Hopefully that tank won't crack. That cat has voided the warranty. No going back now.

How did you decide on your lighting? Can you be specific as to which lights you selected?

My 125 is progressing exponentially slower than yours. Not sure if that makes you feel any better. 

Are you still planning on a sump? That would simplify your filtration questions, wouldn't it? Maybe just a sock and then loads of plastic dish scrubbers... maybe some rings as well.

Keep posting pics. I've been following this thread for a while. Great potential. Can't wait to see it full of fish and plants.


----------



## CoffeeLove (Oct 31, 2012)

*Re: 125g built in wall tank: water/level test.*

Looks wonderful so far.

Also how does a cat void a warranty?

---
I give my fish coffee


----------



## jart (Jan 17, 2003)

CoffeeLove said:


> Also how does a cat void a warranty?


Read the feline print.


----------



## kwheeler91 (May 26, 2009)

jart said:


> Read the feline print.


Hahahaha


----------



## jshoker (Jun 27, 2010)

oh man...this project is so cool, I wish I have the space/time to do it


----------



## CoffeeLove (Oct 31, 2012)

*Re: 125g built in wall tank: water/level test.*



jart said:


> Read the feline print.


Lol

---
I give my fish coffee


----------



## scapegoat (Jun 3, 2010)

jart said:


> How did you decide on your lighting? Can you be specific as to which lights you selected?
> 
> My 125 is progressing exponentially slower than yours. Not sure if that makes you feel any better.
> 
> ...


I knew i wanted to go with LED's and had planned on making them myself. but, if i had done that it would be a year before the tank was complete! I'll be using buildmyled.com's "display" plant led fixture. Actually, i'll be using two 32".

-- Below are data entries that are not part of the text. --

(** C7, counterexample: the dictionary [get_stats] returns has no key
    [pending] and no key [dead_lettered]. *)
Lemma get_stats_has_no_pending_key :
  get_stats 3 4096 three_fixes !! "pending" = None
  /\ get_stats 3 4096 three_fixes !! "dead_lettered" = None
  /\ dom (get_stats 3 4096 three_fixes)
     <> ({["total"; "pending"; "dead_lettered"; "size_bytes"]} : gset string).
Proof.
  assert (get_stats 3 4096 three_fixes !! "pending" = None) as H
    by (vm_compute; reflexivity).
  split; [exact H|]. split; [vm_compute; reflexivity|].
  intros Hdom. apply not_elem_of_dom in H. apply H. rewrite Hdom.
  set_solver.
Qed.

(** C7, amended: [get_stats] returns the keys total, unsynced, failed
    and size_bytes: the number of rows, of rows not synced, of rows with
    a retry count of 5 or more, and the size of the file.  When
    [increment_retry] has succeeded five times on lists holding the id of
    a stored row, that row is among those [failed] counts, and no later
    [get_unsynced_batch], whatever operations come in between, selects
    it. *)
Theorem get_stats_keys_and_failed (st : DataBuffer) (page_count page_size : Z) :
  dom (get_stats page_count page_size st)
    = ({["total"; "unsynced"; "failed"; "size_bytes"]} : gset string)
  /\ get_stats page_count page_size st !! "total"
     = Some (Z.of_nat (length (rows st)))
  /\ get_stats page_count page_size st !! "unsynced"
     = Some (count_rows (fun r => negb (synced r)) st)
  /\ get_stats page_count page_size st !! "failed"
     = Some (count_rows (fun r => 5 <=? retry_count r) st)
  /\ get_stats page_count page_size st !! "size_bytes"
     = Some (page_count * page_size)
  /\ (forall i idss ops batch_size,
        wf st -> In i (map rowid (rows st)) ->
        length idss = 5%nat ->
        Forall (fun ids => In i ids /\ ids_ok st ids = true) idss ->
        let st5 := run (map IncrementRetry idss) st in
        (exists r, In r (rows st5) /\ rowid r = i
                   /\ (5 <=? retry_count r) = true)
        /\ (exists n, get_stats page_count page_size st5 !! "failed" = Some n
                      /\ 1 <= n)
        /\ Forall (fun r => rowid r <> i)
                  (select_unsynced batch_size (run ops st5))).
Proof.
  split.
  { unfold get_stats. rewrite !dom_insert_L, dom_empty_L. set_solver. }
  split.
  { unfold get_stats, count_rows. simplify_map_eq.
    do 2 f_equal. induction (rows st) as [|r l IH]; [reflexivity|].
    rewrite filter_cons_True by reflexivity. simpl. congruence. }
  split; [unfold get_stats; simplify_map_eq; reflexivity|].
  split; [unfold get_stats; simplify_map_eq; reflexivity|].
  split; [unfold get_stats; simplify_map_eq; reflexivity|].
  intros i idss ops batch_size Hwf Hi Hlen Hall st5.
  assert (kept_under (fun r => 0 <= retry_count r) i st) as Hk0.
  { split; [apply wf_id_bound; assumption|].
    intros r Hr _. destruct Hwf as (_ & _ & Hrc).
    rewrite Forall_forall in Hrc. apply Hrc, list_elem_of_In, Hr. }
  destruct (increments_kept idss 0 i st Hall Hk0) as [Hk Hids].
  rewrite Hlen in Hk. fold st5 in Hk, Hids.
  assert (exists r, In r (rows st5) /\ rowid r = i
                    /\ (5 <=? retry_count r) = true) as (r & Hr & Hid & H5).
  { rewrite <- Hids in Hi. apply in_map_iff in Hi. destruct Hi as (r & Hid & Hr).
    exists r. repeat split; auto. apply Z.leb_le.
    destruct Hk as [_ Hk]. specialize (Hk r Hr Hid). lia. }
  split; [eauto|]. split.
  - eexists. split; [unfold get_stats; simplify_map_eq; reflexivity|].
    unfold count_rows.
    assert (r ∈ filter (fun r => (5 <=? retry_count r) = true) (rows st5)) as Hf
      by (apply list_elem_of_filter; split; [exact H5|apply list_elem_of_In, Hr]).
    destruct (filter _ (rows st5)); [inversion Hf|]. simpl length. lia.
  - apply (not_selected_when _ _ _ (fun r => 0 + Z.of_nat 5 <= retry_count r)).
    + intros x Hx. unfold unsynced.
      assert ((retry_count x <? 5) = false) as -> by (apply Z.ltb_ge; lia).
      apply andb_false_r.
    + apply run_kept_under; [|exact Hk]. intros; lia.
Qed.

(** C7, witness: five failed rounds on row 2 of the three fixes. *)
Lemma get_stats_keys_and_failed_witness :
  let st5 := run (map IncrementRetry [[2]; [1; 2]; [2; 3]; [2]; [2]]) three_fixes in
  (exists r, In r (rows st5) /\ rowid r = 2 /\ (5 <=? retry_count r) = true)
  /\ (exists n, get_stats 3 4096 st5 !! "failed" = Some n /\ 1 <= n)
  /\ Forall (fun r => rowid r <> 2)
            (select_unsynced 10 (run [Insert "2024-01-08 12:01:00" gps_fix 7] st5)).
Proof.
  apply (get_stats_keys_and_failed three_fixes 3 4096).
  - exact wf_three_fixes.
  - vm_compute. auto.
  - reflexivity.
  - repeat (constructor;
            [split; [simpl; auto 10|vm_compute; reflexivity]|]).
    constructor.
Defined.

(** ** The contract of insert_location *)

Lemma bind_value_eq v :
  bind_value v = if bindable v then Ok (bound v) else Raised OverflowError.
Proof.
  unfold bind_value, bound, bindable, ret, raise.
  destruct v; try reflexivity. destruct (is_nan bits); reflexivity.
Qed.

Lemma not_null_eq v :
  not_null v = if is_none v then Raised IntegrityError else Ok v.
Proof. destruct v; reflexivity. Qed.

Lemma get_eq location k d :
  get location k d = match location !! k with Some v => v | None => d end.
Proof. reflexivity. Qed.

Ltac insert_step :=
  match goal with
  | |- context [bind_value ?v] =>
      rewrite (bind_value_eq v); destruct (bindable v); simpl;
      [|reflexivity]
  | |- context [not_null ?v] =>
      rewrite (not_null_eq v); destruct (is_none v); simpl;
      [reflexivity|]
  end.

(** [insert_location] as a function of its inputs. *)
Lemma insert_location_eq ts location prio st :
  insert_location ts location prio st
  = if insertable location prio st
    then (true,
          {| rows := rows st
                     ++ [inserted_row (conversions st) ts location prio
                           (seq st + 1)];
             seq := seq st + 1;
             max_variable_number := max_variable_number st;
             conversions := conversions st;
             vacuums := vacuums st |})
    else (false, st).
Proof.
  unfold insert_location, insert_location_body, insertable, inserted_row,
    stored_text, stored_real, stored_integer, is_null,
    compress_json, getitem, bind_int.
  rewrite (get_eq location "latitude"), (get_eq location "longitude").
  generalize (get location "device_id" (VStr "unknown")) as dev.
  generalize (get location "speed" (VInt 0)) as spd.
  generalize (get location "heading" (VInt 0)) as hdg.
  generalize (get location "altitude" (VInt 0)) as alt.
  generalize (get location "satellites" (VInt 0)) as sat.
  generalize (get location "hdop" (VInt 0)) as hdp.
  intros hdp sat alt hdg spd dev.
  destruct (dict_truthy (extra_data location)); simpl;
    [destruct (forallb _ _); simpl; [|reflexivity]|];
    (destruct (location !! "latitude") as [lat|]; simpl; [|reflexivity]);
    (destruct (location !! "longitude") as [lon|]; simpl; [|reflexivity]);
    do 8 insert_step;
    (destruct (in_int64 prio); simpl; [|reflexivity]);
    do 3 insert_step;
    rewrite Z.leb_antisym; destruct (seq st <? int64_max); reflexivity.
Qed.

Lemma is_core_key_spec k : is_core_key k = true <-> In k core_keys.
Proof.
  unfold is_core_key. rewrite existsb_exists. split.
  - intros (x & Hx & Heq). apply String.eqb_eq in Heq. congruence.
  - intros H. exists k. split; [exact H|apply String.eqb_refl].
Qed.

Lemma extra_data_lookup location k v :
  extra_data location !! k = Some v
  <-> location !! k = Some v /\ ~ In k core_keys.
Proof.
  unfold extra_data. rewrite map_lookup_filter_Some. simpl.
  pose proof (is_core_key_spec k) as [H1 H2].
  destruct (is_core_key k).
  - specialize (H1 eq_refl). split; [intros [_ H]; discriminate|tauto].
  - split; [|tauto]. intros [H _]. split; [exact H|].
    intros Hin. specialize (H2 Hin). discriminate.
Qed.

(** C4, counterexample: a second fix is stored under the id 2 and the
    call returns [True], which is not that id even read as an integer;
    a location without latitude makes the call return [False], an
    ordinary return with the store unchanged. *)
Lemma insert_location_returns_flag :
  (insert_location "2024-01-08 12:00:10" gps_fix 0 one_fix).1 = true
  /\ map rowid (rows (insert_location "2024-01-08 12:00:10" gps_fix 0 one_fix).2)
     = [1; 2]
  /\ bool_as_int (insert_location "2024-01-08 12:00:10" gps_fix 0 one_fix).1
     <> 2
  /\ insert_location "2024-01-08 12:00:10" (delete "latitude" gps_fix) 0 one_fix
     = (false, one_fix).
Proof.
  assert ((insert_location "2024-01-08 12:00:10" gps_fix 0 one_fix).1 = true)
    as H by (vm_compute; reflexivity).
  split; [exact H|]. split; [vm_compute; reflexivity|].
  split; [rewrite H; simpl; lia|]. vm_compute. reflexivity.
Qed.

(** What [insertable] asks of the NOT NULL columns. *)
Lemma insertable_true location prio st :
  insertable location prio st = true ->
  exists lat lon,
    location !! "latitude" = Some lat /\ location !! "longitude" = Some lon
    /\ is_null lat = false /\ is_null lon = false
    /\ is_null (get location "device_id" (VStr "unknown")) = false.
Proof.
  unfold insertable. intros H. apply andb_true_iff in H. destruct H as [_ H].
  destruct (location !! "latitude") as [lat|]; [|discriminate].
  destruct (location !! "longitude") as [lon|]; [|discriminate].
  repeat (apply andb_true_iff in H; destruct H as [H ?]).
  exists lat, lon.
  repeat match goal with
         | H : negb _ = true |- _ => apply negb_true_iff in H
         end.
  auto.
Qed.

I will be using a sump, and that is still in the very early stages of planning. I wanted to use my 55, but it won't fit! The only standard aquarium that petco sells that would fit would be a 29. though, i could source a 37 as well... but I'd prefer to buy from petco during the next $1/g sale. the other option is to buy some acrylic and get to work.

I have around 34" width to fit something, unfortunately. And if I had planned out the base better i would've made sure the inside depth was adequately sized for a tank, as it... it's 11.5". so I can't even sneak the 55 in there.


----------



## driftwoodhunter (Jul 1, 2011)

I hope when you make the sump you'll give us a step-by-step, because I've decided I want to do a 29g wet/dry for my 125 also (I'm waiting on the $1 sale too - lol). I can't remember if your tank is drilled? My isn't and I'll be using a hob overflow box.


----------



## scapegoat (Jun 3, 2010)

driftwoodhunter said:


> I hope when you make the sump you'll give us a step-by-step, because I've decided I want to do a 29g wet/dry for my 125 also (I'm waiting on the $1 sale too - lol). I can't remember if your tank is drilled? My isn't and I'll be using a hob overflow box.

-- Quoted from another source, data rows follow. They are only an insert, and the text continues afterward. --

Lemma generation_failure_after_crisis_reply_witness :
  process_inbound_message Samples.services_provider_down "+15551234567"
                          "I want to kill myself" "msg-4" tt []
  = (Raise Samples.provider_down, tt,
     [get_or_create_user "+15551234567"; select_active_conversation 7;
      check_disclosure_needed 7 3]
     ++ [log_crisis_event 7 3 SUICIDE ["kill myself"] 90 true;
         send_message "+15551234567" "Crisis & Suicide Lifeline: 988";
         add_message 3 7 "I want to kill myself" USER INBOUND
                     (Some "msg-4") true;
         select_recent_messages 3 10;
         generate_response [("user", "I want to kill myself")] "You are Jules.";
         rollback]).
Proof.
  apply (generation_failure_after_crisis_reply Samples.services_provider_down
           "+15551234567" "I want to kill myself" "msg-4" tt
           Samples.sample_user false {| conversation_id := 3 |} false tt
           [get_or_create_user "+15551234567"; select_active_conversation 7;
            check_disclosure_needed 7 3]
           SUICIDE ["kill myself"] 90
           [{| type := SUICIDE; keywords := ["kill myself"]; confidence := 90 |}]
           tt tt tt tt tt tt [("user", "I want to kill myself")]
           Samples.provider_down);
    try reflexivity.
  apply dinner_reaches_crisis_detection; try reflexivity.
  intros H. repeat (apply elem_of_cons in H as [H|H]; [discriminate H|]).
  by apply elem_of_nil in H.
Defined.

End PipelineFacts.

(** ** The data and the compensations of the recipe extraction *)

Module RecipeFlowFacts.

Import RecipeExtraction.

Section Saga.

Context {X RecipeData : Type}.
Variable storage_upload_file : string -> string -> X -> Outcome string * X.
Variable storage_delete_file : string -> X -> Outcome unit * X.
Variable ai_extract_recipe : option string -> X -> Outcome RecipeData * X.
Variable recipe_save_family_recipe :
  string -> option (@Any RecipeData) -> option string -> string -> X ->
  Outcome string * X.
Variable recipe_soft_delete_recipe : string -> X -> Outcome unit * X.
Variable notification_send_recipe_confirmation :
  string -> option string -> option string -> X -> Outcome unit * X.
Variable notification_send_recipe_failure :
  string -> string -> X -> Outcome unit * X.
Variable get_title : RecipeData -> option string.
Variables (image_data household_id member_id saga_id : string).
(** * The logging dispatcher of NeoMutt (mutt/logging.c)

    A shallow embedding of the three log dispatchers (file, stderr, queue),
    of the log-file life cycle and of the log queue, followed by the
    properties of the design document that were checked against them.

    Conventions of the embedding.
    - A C [int] or [time_t] is a [Z].  The only counter that grows without a
      bound of its own, [LogQueueCount], is incremented with an explicit
      overflow check; character counts stay far below [INT_MAX].
    - A [char *] is an [option string]: [None] is the NULL pointer.
    - A [FILE *] is an [option nat]: [None] is NULL, [Some i] points to
      slot [i] of the stream table of the environment.
    - Behaviour that C leaves undefined (a [printf] conversion without a
      matching argument, an index past the end of [LevelAbbr], a write past
      the end of a buffer, signed overflow) is the result [None].
    - The globals of logging.c are the fields of [Env] (log file) and of
      [Queue] (log queue); a function of the file takes the state it works
      on and returns the new one. *)

From Stdlib Require Import ZArith String Ascii List Lia DecimalString.
From stdpp Require Import base option list strings.

Local Open Scope Z_scope.

(** ** The C library, as far as logging.c uses it *)

Module Libc.

Definition INT_MAX : Z := 2147483647.

(** strlen(3), as a C integer. *)
Definition strlen (s : string) : Z := Z.of_nat (String.length s).

(** The first [n] characters of [s]: what a bounded copy keeps. *)
Fixpoint string_take (n : nat) (s : string) : string :=
  match n, s with
  | S n', String c s' => String c (string_take n' s')
  | _, _ => ""
  end.


(** [n] copies of the character [c]. *)
Fixpoint string_repeat (c : ascii) (n : nat) : string :=
  match n with
  | O => ""
  | S n' => String c (string_repeat c n')
  end.

(** Decimal text of an integer, as the conversion [%d] prints it. *)
Definition dec (n : Z) : string := NilZero.string_of_int (Z.to_int n).

(** Two-digit, zero-padded decimal: the fields of strftime(3). *)
Definition dec2 (n : Z) : string :=
  if (0 <=? n) && (n <? 10) then "0" +:+ dec n else dec n.

(** One variadic argument of a printf-like call. *)
Inductive arg : Type :=
  | ArgS (s : option string)   (* char *, for %s *)
  | ArgD (n : Z)               (* int, for %d *)
  | ArgC (c : ascii).          (* int holding a character, for %c *)

(** The text [%s] prints: glibc, musl and the BSD libraries print
    [(null)] for a NULL pointer. *)
Definition string_arg (s : option string) : string :=
  match s with
  | Some s => s
  | None => "(null)"
  end.

(** Expansion of a printf(3) format over its arguments, for the conversions
    logging.c uses ([%s], [%d], [%c], [%%]).  A conversion whose argument is
    missing or of another type, or a conversion outside these four, is
    undefined behaviour.  Arguments left over are ignored, as in C. *)
Fixpoint vformat (fmt : string) (ap : list arg) : option string :=
  match fmt with
  | "" => Some ""
  | String "%" "" => None
  | String "%" (String "%" rest) => String "%" <$> vformat rest ap
  | String "%" (String "s" rest) =>
      match ap with
      | ArgS s :: ap' => (fun r => string_arg s +:+ r) <$> vformat rest ap'
      | _ => None
      end
  | String "%" (String "d" rest) =>
      match ap with
      | ArgD n :: ap' => (fun r => dec n +:+ r) <$> vformat rest ap'
      | _ => None
      end
  | String "%" (String "c" rest) =>
      match ap with
      | ArgC c :: ap' => String c <$> vformat rest ap'
      | _ => None
      end
  | String "%" (String _ _) => None
  | String c rest => String c <$> vformat rest ap
  end.

(** vsnprintf(3): the text kept in a buffer of [size] bytes (at most
    [size - 1] characters and the terminator) and the length the whole
    expansion has, which is what the call returns. *)
Definition vsnprintf (size : Z) (fmt : string) (ap : list arg)
  : option (string * Z) :=
  s ← vformat fmt ap;
  Some (string_take (Z.to_nat (size - 1)) s, strlen s).

(** Some error numbers of Linux. *)
Definition ENOENT : Z := 2.
Definition EIO : Z := 5.
Definition EBADF : Z := 9.
Definition EACCES : Z := 13.
Definition ENOTTY : Z := 25.
Definition ENOSPC : Z := 28.

(** The texts of strerror(3) in glibc on Linux (the C locale), by error
    number from 0 to 133; the two numbers without a text are left empty. *)
Definition sys_errlist : list string :=
  ["Success"; "Operation not permitted"; "No such file or directory";
   "No such process"; "Interrupted system call"; "Input/output error";
   "No such device or address"; "Argument list too long";
   "Exec format error"; "Bad file descriptor"; "No child processes";
   "Resource temporarily unavailable"; "Cannot allocate memory";
   "Permission denied"; "Bad address"; "Block device required";
   "Device or resource busy"; "File exists"; "Invalid cross-device link";
   "No such device"; "Not a directory"; "Is a directory"; "Invalid argument";
   "Too many open files in system"; "Too many open files";
   "Inappropriate ioctl for device"; "Text file busy"; "File too large";
   "No space left on device"; "Illegal seek"; "Read-only file system";
   "Too many links"; "Broken pipe"; "Numerical argument out of domain";
   "Numerical result out of range"; "Resource deadlock avoided";
   "File name too long"; "No locks available"; "Function not implemented";
   "Directory not empty"; "Too many levels of symbolic links"; "";
   "No message of desired type"; "Identifier removed";
   "Channel number out of range"; "Level 2 not synchronized";
   "Level 3 halted"; "Level 3 reset"; "Link number out of range";
   "Protocol driver not attached"; "No CSI structure available";
   "Level 2 halted"; "Invalid exchange"; "Invalid request descriptor";
   "Exchange full"; "No anode"; "Invalid request code"; "Invalid slot"; "";
   "Bad font file format"; "Device not a stream"; "No data available";
   "Timer expired"; "Out of streams resources";
   "Machine is not on the network"; "Package not installed";
   "Object is remote"; "Link has been severed"; "Advertise error";
   "Srmount error"; "Communication error on send"; "Protocol error";
   "Multihop attempted"; "RFS specific error"; "Bad message";
   "Value too large for defined data type"; "Name not unique on network";
   "File descriptor in bad state"; "Remote address changed";
   "Can not access a needed shared library";
   "Accessing a corrupted shared library"; ".lib section in a.out corrupted";
   "Attempting to link in too many shared libraries";
   "Cannot exec a shared library directly";
   "Invalid or incomplete multibyte or wide character";
   "Interrupted system call should be restarted"; "Streams pipe error";
   "Too many users"; "Socket operation on non-socket";
   "Destination address required"; "Message too long";
   "Protocol wrong type for socket"; "Protocol not available";
   "Protocol not supported"; "Socket type not supported";
   "Operation not supported"; "Protocol family not supported";
   "Address family not supported by protocol"; "Address already in use";
   "Cannot assign requested address"; "Network is down";
   "Network is unreachable"; "Network dropped connection on reset";
   "Software caused connection abort"; "Connection reset by peer";
   "No buffer space available"; "Transport endpoint is already connected";
   "Transport endpoint is not connected";
   "Cannot send after transport endpoint shutdown";
   "Too many references: cannot splice"; "Connection timed out";
   "Connection refused"; "Host is down"; "No route to host";
   "Operation already in progress"; "Operation now in progress";
   "Stale file handle"; "Structure needs cleaning";
   "Not a XENIX named type file"; "No XENIX semaphores available";
   "Is a named type file"; "Remote I/O error"; "Disk quota exceeded";
   "No medium found"; "Wrong medium type"; "Operation canceled";
   "Required key not available"; "Key has expired"; "Key has been revoked";
   "Key was rejected by service"; "Owner died"; "State not recoverable";
   "Operation not possible due to RF-kill"; "Memory page has hardware error"].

mine is drilled. I assumed that sometime in the future i may want to do a reef tank so I planned ahead. I also like the idea of hiding as much equipment as possible.


----------



## BoxxerBoyDrew (Oct 16, 2005)

I know this might not be what you want to do, but since there is no dry wall up and the tank is on the floor, couldn't you take out the stand framing you have done and turn the boards the opposite way and regain some space? I know it would be some extra work and cash, but it is better to bight the bullet now and do it, then regret the limited amount of space you have after the tank is up and running and drywall up and painted!!

Just a thought! 

If it were me I would turn the 2X on their vertical that the tank will be sitting on, and install the vertical supports 90* from the way they are now, and you would have A LOT more space! Then put some cross bracing in the main frame where the tank sits and it would be on the money! 

Like I said it would be extra work and $, but it would be soooo much easier now!

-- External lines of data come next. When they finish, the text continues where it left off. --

(** [TrafficSimulator._calculate_gap]. *)
Definition _calculate_gap (s : TrafficSimulator) (vehicle_pos : Z) : Z :=
  match filter (λ x, vehicle_pos < x) (positions s) with
  | next :: _ => wrap64 (wrap64 (next - vehicle_pos) - 1)
  | [] =>
      match filter (λ x, x < vehicle_pos) (positions s) with
      | b :: bs =>
          wrap64 (wrap64 (wrap64 (road_length s - vehicle_pos) - 1) + np_min b bs)
      | [] => road_length s - 1
      end
  end.

(** One iteration of the loop of [step], for the vehicle of index [idx]:
    the output arrays and the generator before, and after. *)
Definition update_vehicle (s : TrafficSimulator) (idx : nat)
    (st : list Z * list Z * rng G) : option (list Z * list Z * rng G) :=
  let '(new_speeds, new_positions, w) := st in
  pos ← positions s !! idx;
  speed ← speeds s !! idx;
  (* 1. Acceleration *)
  let new_speeds :=
    if decide (speed < max_speed s) then <[idx := wrap64 (speed + 1)]> new_speeds
    else new_speeds in
  (* 2. Deceleration *)
  let gap := _calculate_gap s pos in
  v ← new_speeds !! idx;
  let new_speeds :=
    if decide (gap < v) then <[idx := Z.max 0 gap]> new_speeds else new_speeds in
  (* 3. Random braking: the draw is made only when the speed is positive *)
  v ← new_speeds !! idx;
  let '(brakes, w) :=
    if decide (0 < v) then
      let '(r, w') := random w in (r <? brake_prob s, w')%float
    else (false, w) in
  let new_speeds :=
    if brakes then <[idx := Z.max 0 (wrap64 (v - 1))]> new_speeds else new_speeds in
  (* 4. Movement *)
  v ← new_speeds !! idx;
  _ ← new_positions !! idx;
  let new_positions :=
    <[idx := np_mod (wrap64 (pos + v)) (road_length s)]> new_positions in
  Some (new_speeds, new_positions, w).

(** The loop of [step] over the indices [idxs]. *)
Fixpoint update_vehicles (s : TrafficSimulator) (idxs : list nat)
    (st : list Z * list Z * rng G) : option (list Z * list Z * rng G) :=
  match idxs with
  | [] => Some st
  | idx :: idxs' => st ← update_vehicle s idx st; update_vehicles s idxs' st
  end.

(** [TrafficSimulator._collect_data]. *)
Definition _collect_data (s : TrafficSimulator) : option TrafficSimulator :=
  road_state ← get_road_state s;
  let flow := (float_of_Z (np_sum (speeds s)) / float_of_Z (road_length s))%float in
  let avg_speed :=
    if decide (0 < length (speeds s))%nat then PyFloat (np_mean (speeds s))
    else PyInt 0 in
  Some (Sim (road_length s) (max_speed s) (brake_prob s) (density s)
            (num_vehicles s) (positions s) (speeds s)
            (space_time_data s ++ [road_state])
            (flow_data s ++ [flow])
            (avg_speed_data s ++ [avg_speed])).

(** [TrafficSimulator.step]. *)
Definition step (s : TrafficSimulator) (w : rng G)
    : option (TrafficSimulator * rng G) :=
  '(new_speeds, new_positions, w) ←
    update_vehicles s (np_argsort (positions s)) (speeds s, positions s, w);
  s ← _collect_data
        (Sim (road_length s) (max_speed s) (brake_prob s) (density s)
             (num_vehicles s) new_positions new_speeds
             (space_time_data s) (flow_data s) (avg_speed_data s));
  Some (s, w).

(** [range(n)]. *)
Definition py_range (n : Z) : list Z := Z.of_nat <$> seq 0 (Z.to_nat n).

(** The loop [for step in range(steps): self.step()]. *)
Fixpoint run_steps (rg : list Z) (s : TrafficSimulator) (w : rng G)
    : option (TrafficSimulator * rng G) :=
  match rg with
  | [] => Some (s, w)
  | _ :: rg' => '(s, w) ← step s w; run_steps rg' s w
  end.

(** [TrafficSimulator.run_simulation]. *)
Definition run_simulation (steps : Z) (s : TrafficSimulator) (w : rng G)
    : option (TrafficSimulator * rng G) :=
  run_steps (py_range steps) s w.

End Simulator.

(** ** The stages of the update rule, as functions of one vehicle

    The value [update_vehicle] writes for one vehicle, stage by stage; the
    lemma [update_vehicle_spec] below relates them to the loop body. *)

(** Stage 1: the speed after acceleration. *)
Definition accelerate (s : TrafficSimulator) (v : Z) : Z :=
  if decide (v < max_speed s) then wrap64 (v + 1) else v.

(** Stage 2: the speed after the gap-limited deceleration. *)
Definition decelerate (gap v : Z) : Z :=
  if decide (gap < v) then Z.max 0 gap else v.

(** The speed of the vehicle at [p] with speed [v] after stages 1 and 2. *)
Definition target_speed (s : TrafficSimulator) (p v : Z) : Z :=
  decelerate (_calculate_gap s p) (accelerate s v).

(** Stage 3: the speed after braking, [b] telling whether the vehicle brakes. *)
Definition brake (b : bool) (v : Z) : Z :=
  if b then Z.max 0 (wrap64 (v - 1)) else v.

(** Stage 4: the cell reached from [p] at speed [v]. *)
Definition move (s : TrafficSimulator) (p v : Z) : Z :=
  np_mod (wrap64 (p + v)) (road_length s).

(** The braking decision of stage 3 and the generator after it. *)
Definition brake_draw {G} `{Generator G} (s : TrafficSimulator) (v : Z) (w : rng G)
    : bool * rng G :=
  if decide (0 < v) then
    let '(r, w') := random w in ((r <? brake_prob s)%float, w')
  else (false, w).

(** Whether the vehicle of index [i] makes a braking draw in the next step. *)
Definition draws_at (s : TrafficSimulator) (i : nat) : bool :=
  bool_decide (0 < target_speed s (positions s !!! i) (speeds s !!! i)).

(** The number of vehicles that make a braking draw in the next step. *)
Definition braking_draws (s : TrafficSimulator) : nat :=
  length (filter (λ i, draws_at s i = true) (seq 0 (length (positions s)))).

(** ** Well-formed states *)

(** Well-formed states: the parameters are in range and fit in 64 bits, both
    arrays have [num_vehicles] elements, every position is a cell of the road
    and every speed is in [0, max_speed].  Order and distinctness of the
    positions are stated apart. *)
Record valid (s : TrafficSimulator) : Prop := Valid {
  valid_road : 0 < road_length s;
  valid_max_speed : 0 <= max_speed s;
  valid_int64 : road_length s + max_speed s < 2 ^ 63;
  valid_count : num_vehicles s = Z.of_nat (length (positions s));
  valid_length : length (speeds s) = length (positions s);
  valid_positions : Forall (λ p, 0 <= p < road_length s) (positions s);
  valid_speeds : Forall (λ v, 0 <= v <= max_speed s) (speeds s)
}.

(** Strictly increasing positions. *)
Definition ascending (l : list Z) : Prop := StronglySorted Z.lt l.

(** [n] calls of [step] in sequence lead from one state to another. *)
Inductive steps_to {G} `{Generator G}
    : nat → TrafficSimulator * rng G → TrafficSimulator * rng G → Prop :=
  | steps_to_O sw : steps_to 0 sw sw
  | steps_to_S n s w sw' sw'' :
      step s w = Some sw' → steps_to n sw' sw'' → steps_to (S n) (s, w) sw''.

(** The output arrays of [step] once the vehicles of the indices [seen] have
    been processed: their cells hold the result of the four stages for some
    braking decision, the other cells still hold the copied values. *)
Definition processed (s : TrafficSimulator) (seen : list nat)
    (new_speeds new_positions : list Z) : Prop :=
  length new_speeds = length (speeds s) ∧
  length new_positions = length (positions s) ∧
  ∀ i p v, positions s !! i = Some p → speeds s !! i = Some v →
    (i ∈ seen →
       ∃ b : bool,
         new_speeds !! i = Some (brake b (target_speed s p v)) ∧
         new_positions !! i = Some (move s p (brake b (target_speed s p v)))) ∧
    (i ∉ seen → new_speeds !! i = Some v ∧ new_positions !! i = Some p).

(** The state [step] builds from the output arrays, before the metrics are
    recorded. *)
Definition with_arrays (s : TrafficSimulator) (new_positions new_speeds : list Z)
    : TrafficSimulator :=
  Sim (road_length s) (max_speed s) (brake_prob s) (density s) (num_vehicles s)
      new_positions new_speeds
      (space_time_data s) (flow_data s) (avg_speed_data s).

(** The flow [_collect_data] records for the state [s]. *)
Definition flow_of (s : TrafficSimulator) : float :=
  (float_of_Z (np_sum (speeds s)) / float_of_Z (road_length s))%float.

Either way this is a COOL BUILD, and I am jealous BIG TIME!!!
Drew


----------



## aluka (Feb 2, 2013)

=< why aren't i more handy? I need to build something like this =<


----------



## PeterN1986 (Jun 15, 2011)

Great build! Where are you in Philly? I'm right by Fitler Square, by where the river trail begins.


----------



## scapegoat (Jun 3, 2010)

BoxxerBoyDrew said:


> I know this might not be what you want to do, but since there is no dry wall up and the tank is on the floor, couldn't you take out the stand framing you have done and turn the boards the opposite way and regain some space? I know it would be some extra work and cash, but it is better to bight the bullet now and do it, then regret the limited amount of space you have after the tank is up and running and drywall up and painted!!
> 
> Just a thought!
> 
> ...


can't be done  everything is tied in now. the wall, the stand... and we've screwed pressure treated lumber into the cement floor. It would be way too much work. I'd hate to do that to my father in law as well. That and my wife might have a heart attack.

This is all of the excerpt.